Sugar

Brown sugar and white sugar originate from the same crops, sugarcane or sugar beet plant.

Most brown sugar is a mixture of white sugar and molasses, which is a type of sugar-derived syrup. Molasses is responsilbe for its darker color and slightly increases its nutritional value.

The most notable nutritional difference between the two is that brown sugar has slightly higher calcium, iron, and potassium contents.

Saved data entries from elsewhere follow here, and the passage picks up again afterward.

(** The local part of [get], at clock reading [now]. *)
Definition get_local (self : t V) (key : string) (now : Q)
    : get_result * t V :=
  match dict_get (local_cache self) key with
  | Some value =>
      if match dict_get (local_ttl self) key with
         | Some expiry => Py.ltb now expiry
         | None => false
         end
      then (get_returns (Some value),
            with_counters self (_hits V self + 1) (_misses V self))
      else
        let cache' := dict_pop (local_cache self) key in
        match dict_get (local_ttl self) key with
        | Some _ =>
            (get_returns None,
             with_counters
               (with_local self cache' (dict_pop (local_ttl self) key))
               (_hits V self) (_misses V self + 1))
        | None => (get_raises_KeyError, with_local self cache' (local_ttl self))
        end
  | None =>
      (get_returns None,
       with_counters self (_hits V self) (_misses V self + 1))
  end.

(** [get]: the remote store is tried first when one is configured. *)
Definition get (self : t V) (key : string) (now : Q)
    (remote : redis_get_result) : get_result * t V :=
  if redis self then
    match remote with
    | redis_hit value =>
        (get_returns (Some value),
         with_counters self (_hits V self + 1) (_misses V self))
    | redis_undecodable =>
        get_local (with_counters self (_hits V self + 1) (_misses V self))
                  key now
    | redis_miss | redis_get_raises => get_local self key now
    end
  else get_local self key now.

(** [delete]: whatever the remote delete does, both local maps drop the
    key. *)
Definition delete (self : t V) (key : string) : t V :=
  with_local self (dict_pop (local_cache self) key)
                  (dict_pop (local_ttl self) key).
(** * TrafficFlow ETL: the star-schema pipeline of [etl_pipeline.py]

    A shallow embedding of the transformation code of the pipeline: the
    timestamp normalisation, the four dimension builders and the fact
    builder, together with the few pandas and [random] operations they call.

    Data frames are lists of rows (records); a cell that pandas shows as
    NaN / NaT / None is [None].  Where the code depends on the index labels
    of a frame (the road-condition lookup), the labels are carried along
    explicitly.  Exceptions are values of [result]; the global random
    generator and the SQL engine are threaded as explicit state.  Logging has
    no influence on any computed value and is left out. *)

From Stdlib Require Import ZArith Lia.
From stdpp Require Import base option list sorting strings gmap.

Local Open Scope Z_scope.

(* stdpp's solvers clear hypotheses by name; Rocq 9.3 warns when one is gone. *)
#[local] Set Warnings "-clear-no-such-hyp".

(** ** Cells, timestamps and calendar dates *)

(** A pandas [Timestamp] is a count of nanoseconds since 1970-01-01T00:00;
    a [datetime.date] is a count of days since 1970-01-01. *)
Definition Timestamp : Type := Z.
Definition date : Type := Z.

(** A non-null cell value as it comes out of a spreadsheet. *)
Inductive Scalar :=
  | Str (s : string)
  | Int (z : Z)
  | Stamp (t : Timestamp).

Definition Cell : Type := option Scalar.

Global Instance Scalar_eq_dec : EqDecision Scalar.
Proof. solve_decision. Defined.

Definition ns_per_day : Z := 86400 * 1000000000.

(** [Series.dt.date] on one timestamp. *)
Definition dt_date (t : Timestamp) : date := t `div` ns_per_day.

(** [pd.to_datetime] on one [datetime.date]: that day at 00:00. *)
Definition date_to_datetime (d : date) : Timestamp := d * ns_per_day.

That said, the amounts of these minerals in brown sugar are insignificant, so it’s not a good source of any vitamins or minerals

Brown sugar also contains slightly fewer calories than white sugar, yet the difference is minimal. One teaspoon (4 grams) of brown sugar provides 15 calories, while the same amount of white sugar has 16.3 calories

Produced differently: White sugar is produced through a purifying process that removes a brown syrup called molasses. On the other hand, brown sugar either undergoes less processing to retain its molasses content or is produced by mixing white sugar with molasses.

The molasses in brown sugar retains moisture, so using it will result in baked goods that are softer yet denser.

Swapping white sugar for brown sugar in recipes will affect the color of foods, giving a light-caramel or brown hue.

Contrarily, baking with white sugar will result in a lighter-colored product. Thus, whichever you choose will depend on your desired end result.

Brown and white sugar also have unique flavor profiles. Brown sugar has a deep, caramel or toffee-like flavor due to the added molasses. For this reason, it works well in chocolate cakes and cookies, as well as rich fruit cakes.

On the other hand, white sugar is sweeter, so you can use less of it to attain your desired taste. Its neutral flavor makes it a versatile ingredient in baking, working well in fruit sponges and sweet pastries.